* **PROBLEM STATEMENT**
Word for word, return the lines from the start of the entries below through the line that has "#[local] Hint Extern".

(Stored data entries)
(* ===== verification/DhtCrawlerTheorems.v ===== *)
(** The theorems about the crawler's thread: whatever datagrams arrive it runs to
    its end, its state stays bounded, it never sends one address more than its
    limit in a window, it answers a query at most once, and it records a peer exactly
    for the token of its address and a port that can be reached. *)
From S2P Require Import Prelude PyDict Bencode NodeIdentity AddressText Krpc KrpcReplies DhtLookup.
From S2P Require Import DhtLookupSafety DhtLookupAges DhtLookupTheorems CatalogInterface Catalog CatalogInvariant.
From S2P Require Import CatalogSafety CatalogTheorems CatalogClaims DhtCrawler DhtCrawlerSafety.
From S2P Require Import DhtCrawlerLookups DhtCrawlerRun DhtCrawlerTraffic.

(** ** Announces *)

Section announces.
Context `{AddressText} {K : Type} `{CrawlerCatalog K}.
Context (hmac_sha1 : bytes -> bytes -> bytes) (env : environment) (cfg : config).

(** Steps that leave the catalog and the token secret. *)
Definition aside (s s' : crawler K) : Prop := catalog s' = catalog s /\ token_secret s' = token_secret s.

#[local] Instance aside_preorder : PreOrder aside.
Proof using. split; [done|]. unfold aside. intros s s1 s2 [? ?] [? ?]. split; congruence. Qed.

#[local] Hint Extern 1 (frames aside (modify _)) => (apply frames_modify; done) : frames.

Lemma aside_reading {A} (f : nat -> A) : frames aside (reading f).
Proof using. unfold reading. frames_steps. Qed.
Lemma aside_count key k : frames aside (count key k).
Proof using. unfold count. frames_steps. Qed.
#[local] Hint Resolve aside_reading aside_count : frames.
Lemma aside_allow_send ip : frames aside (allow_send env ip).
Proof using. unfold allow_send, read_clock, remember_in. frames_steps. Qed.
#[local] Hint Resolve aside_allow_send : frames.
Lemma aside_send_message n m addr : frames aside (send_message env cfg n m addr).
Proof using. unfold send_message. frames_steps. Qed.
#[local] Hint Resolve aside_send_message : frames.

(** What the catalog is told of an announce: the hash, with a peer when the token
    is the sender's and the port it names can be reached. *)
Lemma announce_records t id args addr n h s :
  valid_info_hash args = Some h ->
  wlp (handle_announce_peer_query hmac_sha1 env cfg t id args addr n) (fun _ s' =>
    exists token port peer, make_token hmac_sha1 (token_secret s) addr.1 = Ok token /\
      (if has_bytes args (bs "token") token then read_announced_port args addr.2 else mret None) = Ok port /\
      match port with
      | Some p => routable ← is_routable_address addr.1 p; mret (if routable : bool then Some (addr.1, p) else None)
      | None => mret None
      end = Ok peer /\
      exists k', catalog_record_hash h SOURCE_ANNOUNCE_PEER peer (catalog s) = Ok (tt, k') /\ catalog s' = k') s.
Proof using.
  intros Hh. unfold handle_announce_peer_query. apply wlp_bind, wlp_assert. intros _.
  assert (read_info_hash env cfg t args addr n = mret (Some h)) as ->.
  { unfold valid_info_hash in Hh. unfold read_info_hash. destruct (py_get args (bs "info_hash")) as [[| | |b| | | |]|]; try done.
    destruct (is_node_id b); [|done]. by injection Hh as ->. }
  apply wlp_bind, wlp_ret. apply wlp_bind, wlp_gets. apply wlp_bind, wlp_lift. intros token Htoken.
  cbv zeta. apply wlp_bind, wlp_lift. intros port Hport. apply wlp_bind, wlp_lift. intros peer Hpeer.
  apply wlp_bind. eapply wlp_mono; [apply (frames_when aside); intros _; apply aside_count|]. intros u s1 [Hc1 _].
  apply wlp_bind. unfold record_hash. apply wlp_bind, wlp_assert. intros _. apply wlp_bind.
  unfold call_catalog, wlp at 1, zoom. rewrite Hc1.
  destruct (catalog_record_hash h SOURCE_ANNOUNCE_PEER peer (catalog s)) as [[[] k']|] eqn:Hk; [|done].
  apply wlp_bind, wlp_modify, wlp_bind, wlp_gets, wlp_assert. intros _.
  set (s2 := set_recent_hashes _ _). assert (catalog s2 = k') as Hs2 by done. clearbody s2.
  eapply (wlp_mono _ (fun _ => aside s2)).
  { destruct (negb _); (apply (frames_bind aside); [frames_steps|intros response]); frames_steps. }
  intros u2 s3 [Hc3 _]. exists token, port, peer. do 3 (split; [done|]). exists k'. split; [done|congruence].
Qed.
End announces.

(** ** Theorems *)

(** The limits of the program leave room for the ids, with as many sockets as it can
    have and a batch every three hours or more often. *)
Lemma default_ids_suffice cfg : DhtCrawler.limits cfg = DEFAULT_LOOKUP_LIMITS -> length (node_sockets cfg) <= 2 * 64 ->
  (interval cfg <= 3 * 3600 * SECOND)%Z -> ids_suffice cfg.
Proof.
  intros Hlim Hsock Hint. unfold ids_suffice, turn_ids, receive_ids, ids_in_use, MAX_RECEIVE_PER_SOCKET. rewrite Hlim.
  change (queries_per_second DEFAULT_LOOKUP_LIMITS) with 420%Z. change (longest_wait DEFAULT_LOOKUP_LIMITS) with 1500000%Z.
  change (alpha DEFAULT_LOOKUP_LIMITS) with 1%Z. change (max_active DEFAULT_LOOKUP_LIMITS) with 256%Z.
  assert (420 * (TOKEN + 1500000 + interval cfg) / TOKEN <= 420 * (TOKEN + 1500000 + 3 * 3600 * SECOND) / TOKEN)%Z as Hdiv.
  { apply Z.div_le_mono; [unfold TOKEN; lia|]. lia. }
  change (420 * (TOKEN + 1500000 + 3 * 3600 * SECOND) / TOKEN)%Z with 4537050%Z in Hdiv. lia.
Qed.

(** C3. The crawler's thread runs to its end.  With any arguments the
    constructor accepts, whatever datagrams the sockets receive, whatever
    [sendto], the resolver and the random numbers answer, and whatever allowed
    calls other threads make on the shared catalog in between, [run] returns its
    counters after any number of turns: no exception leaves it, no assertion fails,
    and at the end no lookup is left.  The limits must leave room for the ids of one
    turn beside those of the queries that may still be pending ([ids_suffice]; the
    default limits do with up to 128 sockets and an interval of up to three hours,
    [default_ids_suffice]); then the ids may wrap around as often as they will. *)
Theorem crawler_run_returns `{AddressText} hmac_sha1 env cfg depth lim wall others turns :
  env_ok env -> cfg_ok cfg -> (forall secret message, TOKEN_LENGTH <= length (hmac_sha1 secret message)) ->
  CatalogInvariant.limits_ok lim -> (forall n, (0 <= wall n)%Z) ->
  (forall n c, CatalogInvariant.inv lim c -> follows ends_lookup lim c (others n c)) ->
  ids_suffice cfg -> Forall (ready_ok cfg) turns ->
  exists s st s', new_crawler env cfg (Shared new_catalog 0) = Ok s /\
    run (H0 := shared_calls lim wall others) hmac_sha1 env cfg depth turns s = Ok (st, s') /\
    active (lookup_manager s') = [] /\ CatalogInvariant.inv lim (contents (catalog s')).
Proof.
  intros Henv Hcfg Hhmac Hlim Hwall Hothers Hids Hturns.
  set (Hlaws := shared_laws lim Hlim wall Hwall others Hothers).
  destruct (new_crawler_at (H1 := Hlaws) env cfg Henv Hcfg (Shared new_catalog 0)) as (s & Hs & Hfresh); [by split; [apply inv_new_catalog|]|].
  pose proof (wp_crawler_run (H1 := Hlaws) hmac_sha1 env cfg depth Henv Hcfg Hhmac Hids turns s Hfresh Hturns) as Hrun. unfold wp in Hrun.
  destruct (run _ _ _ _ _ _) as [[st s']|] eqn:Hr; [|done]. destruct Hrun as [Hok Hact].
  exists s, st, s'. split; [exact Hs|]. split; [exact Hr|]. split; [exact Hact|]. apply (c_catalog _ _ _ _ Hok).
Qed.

* **ANSWER SECTION**
(* ===== verification/DhtCrawlerTheorems.v ===== *)
(** The theorems about the crawler's thread: whatever datagrams arrive it runs to
    its end, its state stays bounded, it never sends one address more than its
    limit in a window, it answers a query at most once, and it records a peer exactly
    for the token of its address and a port that can be reached. *)
From S2P Require Import Prelude PyDict Bencode NodeIdentity AddressText Krpc KrpcReplies DhtLookup.
From S2P Require Import DhtLookupSafety DhtLookupAges DhtLookupTheorems CatalogInterface Catalog CatalogInvariant.
From S2P Require Import CatalogSafety CatalogTheorems CatalogClaims DhtCrawler DhtCrawlerSafety.
From S2P Require Import DhtCrawlerLookups DhtCrawlerRun DhtCrawlerTraffic.

(** ** Announces *)

Section announces.
Context `{AddressText} {K : Type} `{CrawlerCatalog K}.
Context (hmac_sha1 : bytes -> bytes -> bytes) (env : environment) (cfg : config).

(** Steps that leave the catalog and the token secret. *)
Definition aside (s s' : crawler K) : Prop := catalog s' = catalog s /\ token_secret s' = token_secret s.

#[local] Instance aside_preorder : PreOrder aside.
Proof using. split; [done|]. unfold aside. intros s s1 s2 [? ?] [? ?]. split; congruence. Qed.

#[local] Hint Extern 1 (frames aside (modify _)) => (apply frames_modify; done) : frames.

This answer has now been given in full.